Thursday, September 18, 2008
Who Will Watch The Watchmen Now
When three ex-Seattle police officers formed VIEVU with the idea to develop a small wearable camera for police officers that would help reduce the number of false misconduct accusations against police officers and provide them with a useful tool to gather evidence while on the job, it's unlikely that they imagined that the most resistance to their idea would come from their peers and old coworkers at the Seattle Police Department.
The VIEVU is a three ounce rectangular wearable wireless audio/video recording device that is capable of storing up to 4 hours of video that supposedly cannot be manipulated or erased. Approximately the shape of an older style pager, the device can be clipped on a uniform or belt and allows the officer to record potentially volatile interactions or situations from his or her own perspective. The device cannot be tampered with and the recordings cannot be modified even after they are downloaded from the devices onto a central computer system.
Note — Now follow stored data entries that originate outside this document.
#[global] Instance NoteName_eq_dec : EqDecision NoteName.t.
Proof. solve_decision. Defined.

Record SpeedTrainerSettings : Set := mkTrainer {
  enabled : bool;
  barCount : Z;
  increment : Z;
  currentBarTracker : Z
}.

(** [for (let i = 0; i < n; i++) body] over a loop state. *)
Definition forLoop {St : Type} (n : Z) (body : Z -> St -> St) (s : St) : St :=
  fold_left (fun acc i => body i acc) (seqZ 0 n) s.

(** ** The JavaScript platform: numbers and the [Math] object

    The operations of ECMAScript that the engine calls, on binary64
    values. [+], [-], [*], [/], [<], [<=], [Math.abs] and [Math.sqrt] are
    the primitive IEEE-754 operations. [Math.floor], [Math.round],
    [Math.max], [Math.min], [%], [Number.isFinite] and the conversions are
    defined here after the language standard, which fixes their result on
    every input. [Math.log] and [Math.pow] are only specified up to an
    implementation-chosen approximation: the embedding takes them as a
    parameter ([MathImpl]). A theorem holds for every choice, or, where
    the result depends on how accurate they are, for every choice within a
    stated number of units in the last place of a reference
    implementation ([within]). *)

Module Js.

Local Open Scope float_scope.

Abbreviation number := float.

(** The binary64 value nearest to an integer. *)
Definition ofZ (z : Z) : number :=
  SF2Prim (binary_normalize prec emax z 0 false).

Definition isFinite (x : number) : bool := is_finite x.

Definition Math_abs (x : number) : number := PrimFloat.abs x.

Definition Math_sqrt (x : number) : number := PrimFloat.sqrt x.

Definition two52 : number := 4503599627370496.

(** [Math.floor]: the largest integral value not above [x]; infinities,
    NaN and both zeros are returned unchanged. Below 2^52 in magnitude the
    sum [|x| + 2^52] rounds [|x|] to an integer, one correction step away
    from the floor. *)
Definition Math_floor (x : number) : number :=
  if negb (is_finite x) then x
  else if is_zero x then x
  else if two52 <=? Math_abs x then x
  else
    let r := (Math_abs x + two52) - two52 in
    let t := if x <? 0 then - r else r in
    if x <? t then t - 1 else t.

(** [Math.round]: the integral value nearest to [x], a tie going up; the
    result is [-0] for [-0.5 <= x < 0]. *)
Definition Math_round (x : number) : number :=
  if negb (is_finite x) then x
  else
    let f := Math_floor x in
    if f =? x then x
    else
      let r := if (x - f) <? 0.5 then f else f + 1 in
      if is_zero r && (x <? 0) then neg_zero else r.

(** [Math.max] and [Math.min]: NaN if an argument is NaN; [+0] is above
    [-0]. *)
Definition Math_max (x y : number) : number :=
  if is_nan x || is_nan y then nan
  else if x <? y then y
  else if y <? x then x
  else if get_sign x then y else x.

Definition Math_min (x y : number) : number :=
  if is_nan x || is_nan y then nan
  else if x <? y then x
  else if y <? x then y
  else if get_sign x then x else y.

(** The [%] operator on numbers: the remainder of the truncating division,
    with the sign of the dividend; it is exact. *)
Definition rem (n d : number) : number :=
  match Prim2SF n, Prim2SF d with
  | S754_nan, _ => nan
  | _, S754_nan => nan
  | S754_infinity _, _ => nan
  | _, S754_zero _ => nan
  | _, S754_infinity _ => n
  | S754_zero _, _ => n
  | S754_finite sn mn en, S754_finite _ md ed =>
      let e0 := Z.min en ed in
      let N := (Zpos mn * 2 ^ (en - e0))%Z in
      let D := (Zpos md * 2 ^ (ed - e0))%Z in
      let R := (N mod D)%Z in
      if (R =? 0)%Z then (if sn then neg_zero else zero)
      else SF2Prim (binary_normalize prec emax (if sn then - R else R)%Z e0 false)
  end.

(** The array index a number denotes as a property key, if any: a
    non-negative integer ([-0] is the key "0"). *)
Definition toIndex (x : number) : option Z :=
  match Prim2SF x with
  | S754_zero _ => Some 0%Z
  | S754_finite false m e =>
      if (0 <=? e)%Z then Some (Zpos m * 2 ^ e)%Z
      else if (Zpos m mod 2 ^ (- e) =? 0)%Z then Some (Zpos m / 2 ^ (- e))%Z
      else None
  | _ => None
  end.

(** The integer a finite number truncates to (0 otherwise). *)
Definition truncZ (x : number) : Z :=
  match Prim2SF x with
  | S754_finite s m e =>
      let a := (if (0 <=? e)%Z then Zpos m * 2 ^ e else Zpos m / 2 ^ (- e))%Z in
      if s then (- a)%Z else a
  | _ => 0%Z
  end.

(** [arr[i]] for an integer [i]: [undefined] out of range. *)
Definition getZ {X : Type} (arr : list X) (i : Z) : option X :=
  if (i <? 0)%Z then None else arr !! Z.to_nat i.

(** [arr[x]] for a number [x]. *)
Definition get {X : Type} (arr : list X) (x : number) : option X :=
  match toIndex x with
  | Some i => getZ arr i
  | None => None
  end.

(** What a store into a [Float32Array] keeps: the binary32 value nearest
    to [x] (ties to even), as a binary64 value. *)
Definition fround (x : number) : number :=
  match Prim2SF x with
  | S754_finite s m e => SF2Prim (binary_round 24 128 s m e)
  | _ => x
  end.

(** The implementation-approximated functions. *)
Record MathImpl : Set := mkMath {
  Math_log : number -> number;
  Math_pow : number -> number -> number
}.

(** *** A reference implementation

    One [MathImpl], to run the embedding on concrete inputs and to measure
    the others against: logarithm by argument reduction and the series of
    [atanh], exponential by argument reduction and its Taylor series. The
    special values are those the standard prescribes. *)

Definition LN2 : number := 0.6931471805599453.

Fixpoint atanh_tail (terms : nat) (k : Z) (t2 : number) : number :=
  match terms with
  | O => 0
  | S r => 1 / ofZ (2 * k + 1) + t2 * atanh_tail r (k + 1)%Z t2
  end.

Definition ref_log (x : number) : number :=
  if is_nan x then nan
  else if is_zero x then neg_infinity
  else if x <? 0 then nan
  else if is_infinity x then infinity
  else
    let (m, e) := Z.frexp x in
    let (m, e) :=
      if m <? 0.7071067811865476 then (m * 2, (e - 1)%Z) else (m, e) in
    let t := (m - 1) / (m + 1) in
    ofZ e * LN2 + 2 * (t * atanh_tail 24 0 (t * t)).

Fixpoint exp_tail (terms : nat) (k : Z) (r : number) : number :=
  match terms with
  | O => 1
  | S n => 1 + r / ofZ k * exp_tail n (k + 1)%Z r
  end.

Definition ref_exp (z : number) : number :=
  if is_nan z then nan
  else if is_infinity z then (if z <? 0 then 0 else infinity)
  else
    let k := Math_round (z / LN2) in
    let r := z - k * LN2 in
    Z.ldexp (exp_tail 24 1 r) (truncZ k).

Definition ref_pow (b y : number) : number :=
  if is_nan y then nan
  else if is_zero y then 1
  else if is_nan b then nan
  else if b <? 0 then nan
  else ref_exp (y * ref_log b).

Definition refMath : MathImpl := mkMath ref_log ref_pow.

(** *** Implementations near the reference

    [within k r]: the numbers at most [k] units in the last place from
    [r], that is [r], the [k] numbers next above it and the [k] next below
    it. *)
Fixpoint above (k : nat) (r : number) : list number :=
  match k with
  | O => []
  | S k' => next_up r :: above k' (next_up r)
  end.

Fixpoint below (k : nat) (r : number) : list number :=
  match k with
  | O => []
  | S k' => next_down r :: below k' (next_down r)
  end.

Definition within (k : nat) (r : number) : list number :=
  r :: above k r ++ below k r.

End Js.

(** ** audioEngine.ts: tuner logic *)

Definition NOTE_STRINGS : list NoteName.t :=
  [ NoteName.C; NoteName.CSharp; NoteName.D; NoteName.DSharp; NoteName.E;
    NoteName.F; NoteName.FSharp; NoteName.G; NoteName.GSharp; NoteName.A;
    NoteName.ASharp; NoteName.B ].

(** [interface TunerData]. The type declares [note : NoteName]; at run time
    the field holds whatever the table lookup returns, [undefined] (here
    [None]) included. *)
Record TunerData : Set := mkTunerData {
  note : option NoteName.t;
  octave : Js.number;
  cents : Js.number;
  frequency : Js.number;
  isSilent : bool
}.

Section Tuner.

Local Open Scope float_scope.
Variable M : Js.MathImpl.

(** [getNoteFromFrequency] (lines 22-40). *)
Definition getNoteFromFrequency (frequency : Js.number) : TunerData :=
  if negb (Js.isFinite frequency) || (frequency <=? 0) then
    mkTunerData (Some NoteName.A) 4 0 440 true
  else
    let noteNum :=
      12 * (Js.Math_log M (frequency / 440) / Js.Math_log M 2) + 69 in
    let midi := Js.Math_round noteNum in
    let cents := Js.Math_floor ((noteNum - midi) * 100) in
    let noteIndex := Js.rem (Js.rem midi 12 + 12) 12 in
    let octave := Js.Math_floor (midi / 12) - 1 in
    mkTunerData (Js.get NOTE_STRINGS noteIndex) octave cents frequency false.

(** The midi-to-frequency formula of [PolySynth.play] and [playNotes]
    (lines 244 and 323). *)
Definition midiToFrequency (midi : Js.number) : Js.number :=
  440 * Js.Math_pow M 2 ((midi - 69) / 12).

End Tuner.

Section RoundTripCheck.

Local Open Scope float_scope.

(** Line 26 of [getNoteFromFrequency]: the fractional MIDI number. *)
Definition fractionalMidi (M : Js.MathImpl) (frequency : Js.number)
    : Js.number :=
  12 * (Js.Math_log M (frequency / 440) / Js.Math_log M 2) + 69.

(** Lines 27-39 of [getNoteFromFrequency], given the fractional MIDI
    number. *)
Definition noteOfNum (frequency noteNum : Js.number) : TunerData :=
  let midi := Js.Math_round noteNum in
  let cents := Js.Math_floor ((noteNum - midi) * 100) in
  let noteIndex := Js.rem (Js.rem midi 12 + 12) 12 in
  let octave := Js.Math_floor (midi / 12) - 1 in
  mkTunerData (Js.get NOTE_STRINGS noteIndex) octave cents frequency false.

(** The record is the one of the pitch [m]: its note and octave, and cents
    0 or -1, which is within -50..49. *)
Definition isPitch (m : Z) (r : TunerData) : bool :=
  bool_decide (note r = NOTE_STRINGS !! Z.to_nat (m mod 12))
  && (octave r =? Js.ofZ (m / 12 - 1))
  && ((cents r =? 0) || (cents r =? -1))
  && ((-50 <=? cents r) && (cents r <=? 49))
  && negb (isSilent r).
In this regard, the VIEVU is unlike dashboard mounted cameras used in police cruisers that only point forward and have been known to miss recording disputed police interactions, such as the case of Maikoiyo Alley-Barnes who could be heard pleading for officers to stop beating him on a dash-mounted police camera that was not positioned to record the actual beating. So this could be a valuable tool that protects officers who have been wrongfully accused of misconduct and to hold officers accountable who do commit acts of misconduct.
However, the Seattle Police Officer's Guild has forced the Seattle Police Department to suspend it's testing of the VIEVU after it was used to help monitor an August 29th Critical Mass bicycle ride through the city of Seattle as a test of the portable recording system. When asked about the guild's problems with the device, Sgt. Rich O'Neill, president of the guild, cited privacy concerns along with the need for officers to undergo training and preparation for potential litigation as reasons for the guild's resistance to the camera.
O'Neill also argued, in an interview with the Seattle Times, that the devices may make it harder for officers to gather evidence in cases instead of making it easier. "If the officers have the cameras going all the time there could be a chilling effect on citizens and juvenile talking to the police. If they think the cops are videotaping all of their conversations they might not want to have their names or faces used." O'Neill was quoted as saying.
Surprisingly, the guild has an ally in it's argument against the cameras in the form of the ACLU of Washington State, headquartered in Seattle, Washington. In an interview taken before the guild stopped the department's testing of the device, Christina Drummond, the Technology and Liberty Project Director for the ACLU of Washington, cited similar concerns over the use of the device.
Are these concerns founded in an age where the common citizenry is told that there should be no expectation of privacy in public? Where workers in the private sector are allowed to be recorded by their employers while on the job and where the police themselves monitor citizens with CCTV cameras positioned on street corners and in public parks?
Why is it that a police officer should have a special expectation of privacy where the common citizen does not? Why is their supposed fear of accountability still taken seriously when they already have job security protections that most of us could only dream of, when it's already nearly impossible to fire a police officer for misconduct?
Now, it's certainly true that the implementation of such devices should be paired with a very well-thought out policy that dictates when and how the devices should be used, that prevent reviewing of recorded materials except for gathering known evidence or incidents that have received complaints. It does seem clear that there was little thought put into the testing performed at the SPD and there have been no mention of protocols that were given to officers that would govern how these devices were used or how information gathered by them would be protected from surreptitious review.
But such guidelines and restrictions already exist for the use of recordings made by the police from public CCTV systems and dashboard mounted cameras that already exist in their vehicles. Why have those technologies been praised by officers while they still resist putting cameras in precincts and the use of wearable recording devices?
In our present-day surveillance society, it's interesting that perhaps the very last bastion of privacy in America might very well reserved for the very same police officers that have been given the power and privileged of monitoring and recording the rest of us...
In the end it seems as though everyone will be left wondering if this technology will finally help us watch the watchers, or if the watchers will be only gaining yet another tool with which to watch us.